Most of the arrow functions take an opts parameter (see Faking optional named parameters) of type ArrowOpts, these functions typically have companion functions that use a default set of ArrowOpts. For example the functions arrow' and arrow. The former takes an opts parameter and the latter does not. In this tutorial whenever we mention a function with a single quote (') at the end, there is a sister function without the quote that uses a default set of options.

Scale invariance

Arrowheads and -tails are the canonical example of scale invariant objects: they are not affected by scaling (though they are affected by other transformations such as rotation and translation). The scale-invariance section of the user manual has a good example showing why scale-invariance is necessary for the creation of arrowheads; detailed documentation explaining scale invariant objects is in Diagrams.TwoD.Transform.ScaleInv.
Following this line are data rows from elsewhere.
(* ===== verification/Console.v ===== *)
(** * The console (console.c, kbd.c, kbd.h, uart.c)

    Output goes to the serial port and to the text screen; input is edited in
    a ring of 128 bytes before a reader gets it.  The keyboard and the serial
    port are the values their ports are read with. *)

From S2P Require Import Prelude Layout CString Mem.

Set Default Proof Using "Type".

Definition BACKSPACE : Z := 0x100.
Definition INPUT_BUF : Z := 128.
Definition CRTPORT : Z := 0x3d4.
Definition NL : Z := 10.
Definition CR : Z := 13.
Definition DEL : Z := 0x7f.
(** [C(x)] *)
Definition Ctl (x : Z) : Z := x - 64.
Definition CTL_D : Z := Ctl 68.
Definition CTL_H : Z := Ctl 72.
Definition CTL_P : Z := Ctl 80.
Definition CTL_U : Z := Ctl 85.

(** The input ring; the screen memory, and the index register and the
    registers of its controller; what has been sent to the serial port, and
    whether there is one; [panicked]; how often readers have been woken. *)
Record cons := mk_cons {
  co_buf : list Z;
  co_r : Z;
  co_w : Z;
  co_e : Z;
  co_crt : list Z;
  co_index : Z;
  co_regs : Z → Z;
  co_uart : bool;
  co_tx : list Z;
  co_panicked : Z;
  co_wakes : nat;
}.
Definition co_set_input buf r w e s := mk_cons buf r w e (co_crt s) (co_index s) (co_regs s) (co_uart s) (co_tx s) (co_panicked s) (co_wakes s).
Definition co_set_crt crt s := mk_cons (co_buf s) (co_r s) (co_w s) (co_e s) crt (co_index s) (co_regs s) (co_uart s) (co_tx s) (co_panicked s) (co_wakes s).
Definition co_set_index i s := mk_cons (co_buf s) (co_r s) (co_w s) (co_e s) (co_crt s) i (co_regs s) (co_uart s) (co_tx s) (co_panicked s) (co_wakes s).
Definition co_set_regs r s := mk_cons (co_buf s) (co_r s) (co_w s) (co_e s) (co_crt s) (co_index s) r (co_uart s) (co_tx s) (co_panicked s) (co_wakes s).
Definition co_set_tx t s := mk_cons (co_buf s) (co_r s) (co_w s) (co_e s) (co_crt s) (co_index s) (co_regs s) (co_uart s) t (co_panicked s) (co_wakes s).
Definition co_set_panicked p s := mk_cons (co_buf s) (co_r s) (co_w s) (co_e s) (co_crt s) (co_index s) (co_regs s) (co_uart s) (co_tx s) p (co_wakes s).
Definition co_set_wakes n s := mk_cons (co_buf s) (co_r s) (co_w s) (co_e s) (co_crt s) (co_index s) (co_regs s) (co_uart s) (co_tx s) (co_panicked s) n.

(** ** The serial port *)

(** The wait for the transmitter, 128 rounds at most, changes nothing. *)
Definition uartputc (c : Z) : M cons unit :=
  s ← get;
  if negb (co_uart s) then mret tt else modify (λ s, co_set_tx (co_tx s ++ [u8 c]) s).

(** [lsr] and [data] are what the two ports are read with. *)
Definition uartgetc (uart : bool) (lsr data : Z) : Z :=
  if negb uart then -1 else
  if Z.land lsr 0x01 =? 0 then -1 else data.

(** ** The screen *)

Definition crt_outb (port v : Z) : M cons unit :=
  if port =? CRTPORT then modify (co_set_index (u8 v))
  else modify (λ s, co_set_regs (λ i, if i =? co_index s then u8 v else co_regs s i) s).
Definition crt_inb : M cons Z := s ← get; mret (co_regs s (co_index s)).
Definition crt_set (pos v : Z) : M cons unit :=
  s ← get;
  l ← aset (co_crt s) pos v;
  modify (co_set_crt l).

(** The scrolling of the memory, by cells. *)
Definition crt_scroll (crt : list Z) : list Z := splice 0 (take (23 * 80) (drop 80 crt)) crt.
Definition crt_clear (pos : Z) (crt : list Z) : list Z := splice (Z.to_nat pos) (replicate (Z.to_nat (24 * 80 - pos)) 0) crt.

(** The character at the position, the new position; scrolling; the cursor. *)
Definition cga_put (c pos : Z) : M cons Z :=
  if c =? NL then mret (pos + (80 - pos mod 80))
  else if c =? BACKSPACE then mret (if 0 <? pos then pos - 1 else pos)
  else crt_set pos (Z.lor (Z.land c 0xff) 0x0700) ;; mret (pos + 1).
Definition cga_scroll (pos : Z) : M cons Z :=
  if 24 <=? pos / 80 then
    let pos := pos - 80 in
    if 24 * 80 <? pos then undef "memset: negative size" else
    modify (λ s, co_set_crt (crt_clear pos (crt_scroll (co_crt s))) s) ;;
    mret pos
  else mret pos.
Definition cga_cursor (pos : Z) : M cons unit :=
  crt_outb CRTPORT 14 ;;
  crt_outb (CRTPORT + 1) (Z.shiftr pos 8) ;;
  crt_outb CRTPORT 15 ;;
  crt_outb (CRTPORT + 1) pos ;;
  crt_set pos (Z.lor 32 0x0700).

Definition cgaputc (c : Z) : M cons unit :=
  crt_outb CRTPORT 14 ;;
  h ← crt_inb;
  crt_outb CRTPORT 15 ;;
  l ← crt_inb;
  let pos := Z.lor (Z.shiftl h 8) l in
  pos ← cga_put c pos;
  if (pos <? 0) || (25 * 80 <? pos) then panic "pos under/overflow" else
  pos ← cga_scroll pos;
  cga_cursor pos.

(** A CPU stops once another has panicked. *)
Definition consputc (c : Z) : M cons unit :=
  s ← get;
  if negb (co_panicked s =? 0) then sleep_on ChNone else
  (if c =? BACKSPACE then uartputc 8 ;; uartputc 32 ;; uartputc 8 else uartputc c) ;;
  cgaputc c.

(** ** Formatted output *)

(** "0123456789abcdef" *)
Definition digits : list Z := [48; 49; 50; 51; 52; 53; 54; 55; 56; 57; 97; 98; 99; 100; 101; 102].

(** The loop over the digits: the bytes of [buf], the lowest digit first. *)
Fixpoint printint_loop (fuel : nat) (x base : Z) : list Z :=
  match fuel with
  | O => []
  | S fuel' =>
      let d := nth (Z.to_nat (x mod base)) digits 0 in
      if x / base =? 0 then [d] else d :: printint_loop fuel' (x / base) base
  end.
Definition printint_buf (xx base sign : Z) : list Z :=
  let neg := negb (sign =? 0) && (xx <? 0) in
  let x := if neg then u32 (- xx) else u32 xx in
  printint_loop 32 x base ++ (if neg then [45] else []).
(** [buf] has 16 bytes. *)
Definition printint (xx base sign : Z) : M cons unit :=
  let buf := printint_buf xx base sign in
  if (16 <? length buf)%nat then undef "printint: buf" else
  forM (rev buf) consputc.

(** [argp] is the words that follow the format, [str] the bytes of the string
    at an address. *)
Section format.
Context (str : Z → list Z).
Definition NULLSTR : list Z := [40; 110; 117; 108; 108; 41].

Fixpoint cprintf (fmt : list Z) (argp : list Z) : M cons unit :=
  match fmt with
  | [] => mret tt
  | c :: fmt1 =>
      if negb (c =? 37) then consputc c ;; cprintf fmt1 argp else
      match fmt1 with
      | [] => mret tt
      | c :: fmt2 =>
          if (c =? 100) then
            match argp with a :: argp' => printint (s32 a) 10 1 ;; cprintf fmt2 argp' | [] => undef "cprintf: arguments" end
          else if (c =? 120) || (c =? 112) then
            match argp with a :: argp' => printint (s32 a) 16 0 ;; cprintf fmt2 argp' | [] => undef "cprintf: arguments" end
          else if (c =? 115) then
            match argp with
            | a :: argp' => forM (if a =? 0 then NULLSTR else str a) consputc ;; cprintf fmt2 argp'
            | [] => undef "cprintf: arguments"
            end
          else if (c =? 37) then consputc 37 ;; cprintf fmt2 argp
          else consputc 37 ;; consputc c ;; cprintf fmt2 argp
      end
  end.

(** "lapicid %d: panic: ", " %p" *)
Definition PANIC_FMT : list Z := [108; 97; 112; 105; 99; 105; 100; 32; 37; 100; 58; 32; 112; 97; 110; 105; 99; 58; 32].
Definition PC_FMT : list Z := [32; 37; 112].
Definition cons_panic (lapicid : Z) (msg : list Z) (pcs : list Z) : M cons unit :=
  cprintf PANIC_FMT [lapicid] ;;
  cprintf msg [] ;;
  cprintf [NL] [] ;;
  forM (take 10 pcs) (λ pc, cprintf PC_FMT [pc]) ;;
  modify (co_set_panicked 1) ;;
  sleep_on ChNone.
End format.

(** ** Input *)

(** The loop that removes the line being edited. *)
Fixpoint kill_line (fuel : nat) : M cons unit :=
  match fuel with
  | O => undef "kill line: fuel"
  | S fuel' =>
      s ← get;
      if co_e s =? co_w s then mret tt else
      b ← aget (co_buf s) (u32 (co_e s - 1) mod INPUT_BUF);
      if b =? NL then mret tt else
      modify (λ s, co_set_input (co_buf s) (co_r s) (co_w s) (u32 (co_e s - 1)) s) ;;
      consputc BACKSPACE ;;
      kill_line fuel'
  end.

(** One turn of the loop of [consoleintr], for the character [c]; the result
    says whether the processes are to be listed. *)
Definition consoleintr_one (c : Z) : M cons bool :=
  if c =? CTL_P then mret true else
  if c =? CTL_U then kill_line (S (Z.to_nat INPUT_BUF)) ;; mret false else
  if (c =? CTL_H) || (c =? DEL) then
    s ← get;
    (if negb (co_e s =? co_w s) then
       modify (λ s, co_set_input (co_buf s) (co_r s) (co_w s) (u32 (co_e s - 1)) s) ;;
       consputc BACKSPACE
     else mret tt) ;;
    mret false
  else
    s ← get;
    (if negb (c =? 0) && (u32 (co_e s - co_r s) <? INPUT_BUF) then
       let c := if c =? CR then NL else c in
       buf ← aset (co_buf s) (co_e s mod INPUT_BUF) (u8 c);
       modify (λ s, co_set_input buf (co_r s) (co_w s) (u32 (co_e s + 1)) s) ;;
       consputc c ;;
       s ← get;
       when ((c =? NL) || (c =? CTL_D) || (co_e s =? u32 (co_r s + INPUT_BUF)))
         (modify (λ s, co_set_wakes (S (co_wakes s)) (co_set_input (co_buf s) (co_r s) (co_e s) (co_e s) s)))
     else mret tt) ;;
    mret false.

(** [cs] is what [getc] returns, up to its first negative result. *)
Fixpoint consoleintr (cs : list Z) : M cons bool :=
  match cs with
  | [] => mret false
  | c :: cs' => d ← consoleintr_one c; d' ← consoleintr cs'; mret (d || d')
  end.

(** A read returns or goes to sleep with [n] bytes to go. *)
Inductive cread := CRet (r : Z) (data : list Z) | CSleep (n : Z) (data : list Z).

(** The loop of [consoleread]; [data] is what has been stored at [dst]. *)
Fixpoint consoleread_loop (fuel : nat) (killed : bool) (target n : Z) (data : list Z) : M cons cread :=
  match fuel with
  | O => undef "consoleread: fuel"
  | S fuel' =>
      if n <=? 0 then mret (CRet (target - n) data) else
      s ← get;
      if co_r s =? co_w s then
        if killed then mret (CRet (-1) data) else mret (CSleep n data)
      else
        c ← aget (co_buf s) (co_r s mod INPUT_BUF);
        modify (λ s, co_set_input (co_buf s) (u32 (co_r s + 1)) (co_w s) (co_e s) s) ;;
        if c =? CTL_D then
          when (n <? target) (modify (λ s, co_set_input (co_buf s) (u32 (co_r s - 1)) (co_w s) (co_e s) s)) ;;
          mret (CRet (target - n) data)
        else if c =? NL then mret (CRet (target - (n - 1)) (data ++ [c]))
        else consoleread_loop fuel' killed target (n - 1) (data ++ [c])
  end.
Definition consoleread (killed : bool) (target n : Z) (data : list Z) : M cons cread :=
  consoleread_loop (S (S (Z.to_nat INPUT_BUF))) killed target n data.

Definition consolewrite (buf : list Z) (n : Z) : M cons Z :=
  forM (take (Z.to_nat n) buf) consputc ;;
  mret n.

(** ** The line discipline, abstractly *)

(** The bytes for readers, and the line being edited. *)
Record tty := mk_tty { t_ready : list Z; t_line : list Z }.

Definition tty_key (t : tty) (c : Z) : tty :=
  if c =? CTL_P then t else
  if c =? CTL_U then mk_tty (t_ready t) [] else
  if (c =? CTL_H) || (c =? DEL) then mk_tty (t_ready t) (take (pred (length (t_line t))) (t_line t)) else
  if negb (c =? 0) && (length (t_ready t) + length (t_line t) <? 128)%nat then
    let c := if c =? CR then NL else c in
    let line := t_line t ++ [c] in
    if (c =? NL) || (c =? CTL_D) || (length (t_ready t) + length line =? 128)%nat then mk_tty (t_ready t ++ line) []
    else mk_tty (t_ready t) line
  else t.

Fixpoint tty_read (killed : bool) (target n : Z) (data ready : list Z) : cread * list Z :=
  if n <=? 0 then (CRet (target - n) data, ready) else
  match ready with
  | [] => (if killed then CRet (-1) data else CSleep n data, [])
  | c :: rest =>
      if c =? CTL_D then (CRet (target - n) data, if n <? target then ready else rest)
      else if c =? NL then (CRet (target - (n - 1)) (data ++ [c]), rest)
      else tty_read killed target (n - 1) (data ++ [c]) rest
  end.

(** The ring holds the two, in order. *)
Record ring (s : cons) (t : tty) : Prop := mk_ring {
  rg_r : 0 ≤ co_r s < 2 ^ 32;
  rg_w : co_w s = u32 (co_r s + Z.of_nat (length (t_ready t)));
  rg_e : co_e s = u32 (co_r s + Z.of_nat (length (t_ready t) + length (t_line t)));
  rg_len : length (co_buf s) = 128%nat;
  rg_size : (length (t_ready t) + length (t_line t) ≤ 128)%nat;
  rg_bytes : ∀ (k : nat) x, (t_ready t ++ t_line t) !! k = Some x → co_buf s !! Z.to_nat ((co_r s + Z.of_nat k) mod 128) = Some x;
}.

(** The screen: 25 rows of 80 cells, the cursor on it. *)
Definition cursor (s : cons) : Z := Z.lor (Z.shiftl (co_regs s 14) 8) (co_regs s 15).
Record screen (s : cons) : Prop := mk_screen {
  sc_len : length (co_crt s) = 2000%nat;
  sc_cursor : 0 ≤ cursor s < 25 * 80;
  sc_panicked : co_panicked s = 0;
}.

(** ** Output *)

Definition input_of (s : cons) := (co_buf s, co_r s, co_w s, co_e s, co_wakes s).

Lemma cursor_split : Forall (λ p, Z.lor (Z.shiftl (u8 (Z.shiftr p 8)) 8) (u8 p) = p) (seqZ 0 2001).
Proof. apply (bool_decide_eq_true_1 _). vm_compute. reflexivity. Qed.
The most important consequence for day-to-day diagramming with arrows is that arrowheads and -tails do not contribute to the envelope of an arrow (arrow shafts, on the other hand, do).

Arrowheads and tails do not contribute to the envelope of an arrow!

Connecting Points

A typical use case for an arrow is to connect two points, having an arrow pointing from one to the other. The function arrowBetween (and its cousin arrowBetween') connects two points.

> sPt = p2 (0.20, 0.20)
> ePt = p2 (2.85, 0.85)
>
> -- We use small blue and red circles to mark the start and end points.
> dot  = circle 0.02 # lw 0
> sDot = dot # fc blue # moveTo sPt
> eDot = dot # fc red  # moveTo ePt
>
> example = ( sDot <> eDot <> arrowBetween sPt ePt)
>           # centerXY # pad 1.1

1. Create a diagram which contains a circle of radius 1 with an arrow connecting the points on the circumference at 45 degrees and 180 degrees.

ArrowOpts

All of the arrow creation functions have a primed variant (e.g. arrowBetween and arrowBetween') which takes an additional opts parameter of type ArrowOpts. The opts record is the primary means of customizing the look of the arrow. It contains a substantial collection of options to control all of the aspects of an arrow. Here is the definition for reference:

> data ArrowOpts = ArrowOpts
>   , _arrowTail  :: ArrowHT
>   , _arrowShaft :: Trail R2
>   , _tailSize   :: Double
>   , _tailGap    :: Double
>   , _headStyle  :: Style R2
>   , _tailStyle  :: Style R2
>   , _shaftStyle :: Style R2
>   }

Don't worry if some of the field types in this record are not yet clear, we will walk through each field and occasionally point to the API reference for material that we don't cover in this tutorial.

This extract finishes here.